C. THE REVENUE BOND ACT OF 1933
As cross-appellant, plaintiff contends that the trial court erred by failing to recognize that
the disputed PFP charges are unlawful under the Revenue Bond Act of 1933 (RBA), MCL 141.101
et seq. In particular, plaintiff argues that those charges are unlawful because they permit the
Township to receive “free service” in contravention of MCL 141.118(1), which provides, in
pertinent part:
Except as provided in subsection (2),[13] free service shall not be furnished
by a public improvement to a person, firm, or corporation, public or private, or to a
public agency or instrumentality.

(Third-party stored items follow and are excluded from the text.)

(** C7: cruiseFuncs returns the very dictionary checkSolutionFailure left,
    "fail" entry included, whatever that entry says, and leaves the
    library objects as checkSolutionFailure left them; cruiseFuncsSens
    returns the very dictionary checkAdjointFailure left once the four
    names it prints are among its keys (else the KeyError of the first
    missing one goes up), and which of the two happens does not depend on
    the value stored under "fail".  Neither callback branches on the flag,
    overwrites it or recovers from it. *)
Theorem cruise_callbacks_forward_fail_flag
    (x : DesignVars) (funcs : dict) (s : env World) :
  (let r1 := DVCon_evalFunctions ∅ (solved x (world s)) in
   let r2 := CFDSolver_evalFunctions r1.1 r1.2 in
   let r3 := CFDSolver_checkSolutionFailure r2.1 r2.2 in
   exists out', cruiseFuncs x s = (Return r3.1, mkEnv r3.2 out')) /\
  (let q1 := DVCon_evalFunctionsSens ∅ (world s) in
   let q2 := CFDSolver_evalFunctionsSens q1.1 q1.2 in
   let q3 := CFDSolver_checkAdjointFailure q2.1 q2.2 in
   exists out',
     cruiseFuncsSens x funcs s =
       (match first_missing ["fc_cd"; "fc_cl"; "fc_cm"; "fail"] q3.1 with
        | None => Return q3.1
        | Some var => Raise (KeyError var)
        end, mkEnv q3.2 out')) /\
  (forall d : sdict,
     first_missing ["fc_cd"; "fc_cl"; "fc_cm"; "fail"] d = None <->
     Forall (fun var => is_Some (d !! var)) ["fc_cd"; "fc_cl"; "fc_cm"; "fail"]) /\
  (forall (d : sdict) (v v' : sens),
     first_missing ["fc_cd"; "fc_cl"; "fc_cm"; "fail"] (<["fail" := v]> d)
     = first_missing ["fc_cd"; "fc_cl"; "fc_cm"; "fail"] (<["fail" := v']> d)).
Proof.
  split; [apply cruiseFuncs_returns|].
  split; [apply cruiseFuncsSens_runs|].
  split; [intros d; apply first_missing_None|].
  intros d v v'. apply first_missing_fail_value.
Qed.

(** C8: every call of cruiseFuncs starts from the empty dictionary: what
    it returns is what DVCon.evalFunctions, CFDSolver.evalFunctions and
    CFDSolver.checkSolutionFailure, called in this order, made of the empty
    dictionary, so each of its entries was written by one of these three
    calls of this invocation; and the result is a function of the design
    variables and the library objects alone, none of the callback's own
    state being carried from call to call. *)
Theorem cruiseFuncs_rebuilds_funcs (x : DesignVars) (s : env World) :
  let r1 := DVCon_evalFunctions ∅ (solved x (world s)) in
  let r2 := CFDSolver_evalFunctions r1.1 r1.2 in
  let r3 := CFDSolver_checkSolutionFailure r2.1 r2.2 in
  (cruiseFuncs x s).1 = Return r3.1 /\
  (forall key v,
     r3.1 !! key = Some v ->
     written_by DVCon_evalFunctions ∅ (solved x (world s)) key v \/
     written_by CFDSolver_evalFunctions r1.1 r1.2 key v \/
     written_by CFDSolver_checkSolutionFailure r2.1 r2.2 key v) /\
  (forall s2, world s2 = world s -> (cruiseFuncs x s2).1 = (cruiseFuncs x s).1).
Proof.
  intros r1 r2 r3.
  destruct (cruiseFuncs_returns x s) as [out' Hrun]. fold r1 r2 r3 in Hrun.
  split; [by rewrite Hrun|]. split.
  - intros key v Hkey. unfold written_by. fold r1 r2 r3.
    destruct (decide (r2.1 !! key = Some v)) as [H2|H2]; [|by right; right].
    destruct (decide (r1.1 !! key = Some v)) as [H1|H1]; [|by right; left].
    left. split; [done|]. by rewrite lookup_empty.
  - intros s2 Hworld.
    destruct (cruiseFuncs_returns x s2) as [out2 Hrun2].
    rewrite Hrun, Hrun2, Hworld. done.
Qed.

(** C9: cruiseFuncsSens reads neither of its parameters: from the same
    state of the solver and constraint objects, any two design-variable
    inputs and any two functional dictionaries give equal results. *)
Theorem cruiseFuncsSens_ignores_arguments
    (x1 x2 : DesignVars) (funcs1 funcs2 : dict) (s : env World) :
  cruiseFuncsSens x1 funcs1 s = cruiseFuncsSens x2 funcs2 s.
Proof. reflexivity. Qed.

End Callbacks.

(** ** The callbacks on a stand-in solver *)

(** A stand-in for the libraries, to run the callbacks on: the world counts
    the flow solves, the evaluators write fixed functionals, and the failure
    checks flag every even-numbered solve. *)
Module Toy.

Definition World : Type := nat.

Definition setDesignVars (x : DesignVars) (w : World) : World := w.
Definition solve (w : World) : World := S w.

Definition DVCon_evalFunctions (d : dict) (w : World) : dict * World :=
  (<["DVCon1_volume_constraint_0" := VFloat 1]> d, w).
Definition CFDSolver_evalFunctions (d : dict) (w : World) : dict * World :=
  (<["fc_cm" := VFloat 0.03]>
     (<["fc_cd" := VFloat 0.01]> (<["fc_cl" := VFloat 0.6]> d)), w).
Definition checkSolutionFailure (d : dict) (w : World) : dict * World :=
  (<["fail" := VBool (Nat.even w)]> d, w).

Definition DVCon_evalFunctionsSens (d : sdict) (w : World) : sdict * World :=
  (<["DVCon1_volume_constraint_0" := SDeriv {[ "upper_shape" := [1; 1; 1; 1]%Q ]}]> d, w).
Definition CFDSolver_evalFunctionsSens (d : sdict) (w : World) : sdict * World :=
  (<["fc_cm" := SDeriv {[ "alpha" := [0.01%Q] ]}]>
     (<["fc_cd" := SDeriv {[ "alpha" := [0.002%Q] ]}]>
        (<["fc_cl" := SDeriv {[ "alpha" := [0.1%Q] ]}]> d)), w).
Definition checkAdjointFailure (d : sdict) (w : World) : sdict * World :=
  (<["fail" := SFail (Nat.even w)]> d, w).
(** An adjoint check that records nothing. *)
Definition checkNothing (d : sdict) (w : World) : sdict * World := (d, w).

Definition x0 : DesignVars :=
  {[ "alpha" := [1.0%Q];
     "upper_shape" := [0.2; 0.3; 0.25; 0.2]%Q;
     "lower_shape" := [-0.2; -0.1; -0.1; -0.05]%Q ]}.

Definition cruiseFuncs (rank : nat) :=
  cruiseFuncs World setDesignVars setDesignVars solve
    DVCon_evalFunctions CFDSolver_evalFunctions checkSolutionFailure rank.

Definition cruiseFuncsSens check :=
  cruiseFuncsSens World
    DVCon_evalFunctionsSens CFDSolver_evalFunctionsSens check.

End Toy.

(** The first solve succeeds and the flag goes out as set; the second is
    flagged, and the callback returns all the same, flag included. *)
Example cruiseFuncs_toy_first_solve :
  (Toy.cruiseFuncs 0 Toy.x0 (mkEnv 0 [])).1 = Return sample_funcs /\
  world (Toy.cruiseFuncs 0 Toy.x0 (mkEnv 0 [])).2 = 1.
Proof. split; vm_compute; reflexivity. Qed.

Example cruiseFuncs_toy_flagged_solve :
  (Toy.cruiseFuncs 1 Toy.x0 (mkEnv 1 [])).1
    = Return (<["fail" := VBool true]> sample_funcs) /\
  output (Toy.cruiseFuncs 1 Toy.x0 (mkEnv 1 [])).2 = [PrintDesignVars Toy.x0].
Proof. split; vm_compute; reflexivity. Qed.

Example cruiseFuncsSens_toy_flag_forwarded :
  match (Toy.cruiseFuncsSens Toy.checkAdjointFailure Toy.x0 sample_funcs
           (mkEnv 2 [])).1 with
  | Return d => d !! "fail" = Some (SFail true)
  | Raise _ => False
  end.
Proof. vm_compute. reflexivity. Qed.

The reasonable cost and value of any service
rendered to a public corporation, including the borrower, by a public improvement
shall be charged against the public corporation and shall be paid for as the service
accrues from the public corporation’s current funds or from the proceeds of taxes
which the public corporation, within constitutional limitations, is hereby authorized
and required to levy in an amount sufficient for that purpose, or both . . . .
Specifically, plaintiff argues that the Township receives “free” PFP services, in contravention of
MCL 141.118(1), because the Township’s water and sewer fund, not its general fund, pays for
those services by incorporating the PFP expenses into the disputed utility rates.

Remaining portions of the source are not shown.